Saved data entries
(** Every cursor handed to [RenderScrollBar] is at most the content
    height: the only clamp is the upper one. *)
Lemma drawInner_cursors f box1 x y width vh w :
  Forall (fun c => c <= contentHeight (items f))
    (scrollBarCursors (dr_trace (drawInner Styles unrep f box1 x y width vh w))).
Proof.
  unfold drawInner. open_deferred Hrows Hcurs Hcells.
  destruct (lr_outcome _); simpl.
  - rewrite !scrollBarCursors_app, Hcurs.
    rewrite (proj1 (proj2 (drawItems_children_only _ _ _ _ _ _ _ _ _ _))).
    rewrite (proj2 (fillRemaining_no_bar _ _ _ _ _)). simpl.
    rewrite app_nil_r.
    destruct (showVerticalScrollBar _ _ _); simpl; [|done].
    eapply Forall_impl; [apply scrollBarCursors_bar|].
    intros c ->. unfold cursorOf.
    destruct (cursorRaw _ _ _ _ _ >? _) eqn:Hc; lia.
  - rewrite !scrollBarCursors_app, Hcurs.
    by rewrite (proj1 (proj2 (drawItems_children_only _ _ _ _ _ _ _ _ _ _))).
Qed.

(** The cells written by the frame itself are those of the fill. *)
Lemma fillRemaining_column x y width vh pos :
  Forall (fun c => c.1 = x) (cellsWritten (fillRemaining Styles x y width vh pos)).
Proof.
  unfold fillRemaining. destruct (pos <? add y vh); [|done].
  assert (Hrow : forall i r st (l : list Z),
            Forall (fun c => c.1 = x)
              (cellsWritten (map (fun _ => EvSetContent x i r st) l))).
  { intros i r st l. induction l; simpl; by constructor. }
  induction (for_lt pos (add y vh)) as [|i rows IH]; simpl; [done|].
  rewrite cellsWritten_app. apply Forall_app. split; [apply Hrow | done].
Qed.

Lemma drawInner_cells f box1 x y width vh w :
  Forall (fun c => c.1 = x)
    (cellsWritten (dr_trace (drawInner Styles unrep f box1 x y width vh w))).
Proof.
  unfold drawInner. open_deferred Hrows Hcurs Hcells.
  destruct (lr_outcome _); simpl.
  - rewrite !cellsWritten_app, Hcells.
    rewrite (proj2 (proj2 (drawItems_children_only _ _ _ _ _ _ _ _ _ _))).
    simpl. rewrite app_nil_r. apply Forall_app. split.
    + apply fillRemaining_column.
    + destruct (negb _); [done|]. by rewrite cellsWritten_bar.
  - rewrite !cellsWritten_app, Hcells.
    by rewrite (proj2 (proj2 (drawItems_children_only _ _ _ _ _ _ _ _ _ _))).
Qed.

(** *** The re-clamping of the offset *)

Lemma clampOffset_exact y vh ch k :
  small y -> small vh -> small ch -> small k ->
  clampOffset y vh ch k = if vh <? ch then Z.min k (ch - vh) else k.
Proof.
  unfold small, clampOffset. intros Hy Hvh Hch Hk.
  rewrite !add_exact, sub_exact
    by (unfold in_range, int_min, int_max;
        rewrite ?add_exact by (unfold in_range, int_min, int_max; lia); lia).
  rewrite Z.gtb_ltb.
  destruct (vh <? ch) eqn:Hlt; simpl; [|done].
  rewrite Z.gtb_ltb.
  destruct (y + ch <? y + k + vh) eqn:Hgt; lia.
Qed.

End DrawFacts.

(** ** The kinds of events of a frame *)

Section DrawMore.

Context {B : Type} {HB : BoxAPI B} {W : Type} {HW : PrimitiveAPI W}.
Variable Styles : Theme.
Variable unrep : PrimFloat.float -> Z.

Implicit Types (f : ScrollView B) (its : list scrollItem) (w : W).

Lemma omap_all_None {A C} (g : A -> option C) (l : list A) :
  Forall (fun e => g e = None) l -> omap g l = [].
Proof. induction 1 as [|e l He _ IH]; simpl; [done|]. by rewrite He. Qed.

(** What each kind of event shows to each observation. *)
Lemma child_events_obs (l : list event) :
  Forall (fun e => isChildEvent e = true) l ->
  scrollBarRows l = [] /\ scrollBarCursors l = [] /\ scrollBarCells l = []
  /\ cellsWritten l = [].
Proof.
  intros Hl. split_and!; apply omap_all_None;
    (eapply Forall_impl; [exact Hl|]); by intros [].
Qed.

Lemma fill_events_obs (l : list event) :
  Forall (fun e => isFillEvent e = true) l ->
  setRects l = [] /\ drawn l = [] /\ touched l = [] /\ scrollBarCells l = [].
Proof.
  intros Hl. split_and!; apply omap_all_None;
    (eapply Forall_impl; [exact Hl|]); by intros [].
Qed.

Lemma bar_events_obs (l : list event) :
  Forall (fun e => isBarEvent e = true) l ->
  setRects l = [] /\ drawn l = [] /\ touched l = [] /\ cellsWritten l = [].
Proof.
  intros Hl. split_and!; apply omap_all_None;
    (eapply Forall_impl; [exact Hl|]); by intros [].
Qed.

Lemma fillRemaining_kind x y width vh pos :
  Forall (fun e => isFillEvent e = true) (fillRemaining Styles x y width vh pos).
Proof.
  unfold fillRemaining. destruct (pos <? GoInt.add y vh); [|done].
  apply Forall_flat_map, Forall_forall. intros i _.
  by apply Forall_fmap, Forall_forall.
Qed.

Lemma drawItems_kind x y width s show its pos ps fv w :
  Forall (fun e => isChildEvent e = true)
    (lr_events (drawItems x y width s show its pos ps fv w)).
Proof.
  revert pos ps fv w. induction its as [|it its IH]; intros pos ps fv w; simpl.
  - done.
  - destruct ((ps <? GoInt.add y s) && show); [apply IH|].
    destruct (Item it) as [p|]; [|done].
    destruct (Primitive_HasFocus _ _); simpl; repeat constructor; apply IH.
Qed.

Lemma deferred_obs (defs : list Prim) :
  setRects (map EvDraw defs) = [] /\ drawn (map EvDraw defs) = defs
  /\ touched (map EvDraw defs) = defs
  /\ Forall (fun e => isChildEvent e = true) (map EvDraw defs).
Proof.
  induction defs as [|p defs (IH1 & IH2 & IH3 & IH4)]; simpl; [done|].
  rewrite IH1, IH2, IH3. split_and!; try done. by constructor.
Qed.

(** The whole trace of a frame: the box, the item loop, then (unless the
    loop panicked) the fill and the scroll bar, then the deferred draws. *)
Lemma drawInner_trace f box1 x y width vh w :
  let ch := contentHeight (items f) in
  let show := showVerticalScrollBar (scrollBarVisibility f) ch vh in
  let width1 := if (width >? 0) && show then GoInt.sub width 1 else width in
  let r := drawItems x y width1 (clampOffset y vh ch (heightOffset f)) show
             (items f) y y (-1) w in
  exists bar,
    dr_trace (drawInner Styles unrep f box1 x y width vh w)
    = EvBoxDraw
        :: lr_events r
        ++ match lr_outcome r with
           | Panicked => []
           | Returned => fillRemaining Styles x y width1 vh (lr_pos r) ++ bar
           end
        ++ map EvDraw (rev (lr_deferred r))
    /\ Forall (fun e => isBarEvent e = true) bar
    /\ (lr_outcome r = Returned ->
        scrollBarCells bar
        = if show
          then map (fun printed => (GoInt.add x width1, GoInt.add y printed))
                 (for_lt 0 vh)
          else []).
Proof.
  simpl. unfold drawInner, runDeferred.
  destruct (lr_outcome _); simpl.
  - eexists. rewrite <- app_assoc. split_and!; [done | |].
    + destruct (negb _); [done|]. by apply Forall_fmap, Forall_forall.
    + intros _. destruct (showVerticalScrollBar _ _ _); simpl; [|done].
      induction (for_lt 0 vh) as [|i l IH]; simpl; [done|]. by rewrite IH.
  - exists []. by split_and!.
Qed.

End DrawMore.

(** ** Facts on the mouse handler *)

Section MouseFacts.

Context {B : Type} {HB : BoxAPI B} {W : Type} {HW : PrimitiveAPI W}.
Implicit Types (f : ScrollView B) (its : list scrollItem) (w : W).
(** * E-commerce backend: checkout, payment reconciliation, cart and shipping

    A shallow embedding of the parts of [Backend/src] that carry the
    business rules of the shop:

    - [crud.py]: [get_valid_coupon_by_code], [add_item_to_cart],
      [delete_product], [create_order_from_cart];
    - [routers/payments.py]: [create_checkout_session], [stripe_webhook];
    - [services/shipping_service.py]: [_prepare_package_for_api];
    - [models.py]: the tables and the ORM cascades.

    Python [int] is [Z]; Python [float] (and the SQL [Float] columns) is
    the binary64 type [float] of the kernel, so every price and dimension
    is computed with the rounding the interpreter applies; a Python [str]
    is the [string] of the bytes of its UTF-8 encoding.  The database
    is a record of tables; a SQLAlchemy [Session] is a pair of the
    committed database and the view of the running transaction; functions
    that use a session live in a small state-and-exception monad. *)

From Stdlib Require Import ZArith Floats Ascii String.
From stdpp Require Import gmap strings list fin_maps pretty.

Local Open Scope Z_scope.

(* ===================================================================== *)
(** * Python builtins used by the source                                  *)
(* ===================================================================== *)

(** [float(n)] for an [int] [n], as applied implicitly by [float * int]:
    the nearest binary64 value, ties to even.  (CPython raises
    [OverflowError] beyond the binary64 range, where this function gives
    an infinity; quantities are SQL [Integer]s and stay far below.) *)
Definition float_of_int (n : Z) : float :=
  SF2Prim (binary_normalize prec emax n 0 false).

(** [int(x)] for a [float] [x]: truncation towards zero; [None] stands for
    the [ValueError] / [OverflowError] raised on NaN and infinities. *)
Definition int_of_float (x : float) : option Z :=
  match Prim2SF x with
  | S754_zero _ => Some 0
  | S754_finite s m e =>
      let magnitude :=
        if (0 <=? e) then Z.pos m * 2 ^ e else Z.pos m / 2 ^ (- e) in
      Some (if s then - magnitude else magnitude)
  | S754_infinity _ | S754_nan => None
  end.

● **About this exercise**
A complete answer reproduces every line of the records in which the word "showVerticalScrollBar" occurs.

● **Exercise solution**
    destruct (showVerticalScrollBar _ _ _); simpl; [|done].
  let show := showVerticalScrollBar (scrollBarVisibility f) ch vh in
    + intros _. destruct (showVerticalScrollBar _ _ _); simpl; [|done].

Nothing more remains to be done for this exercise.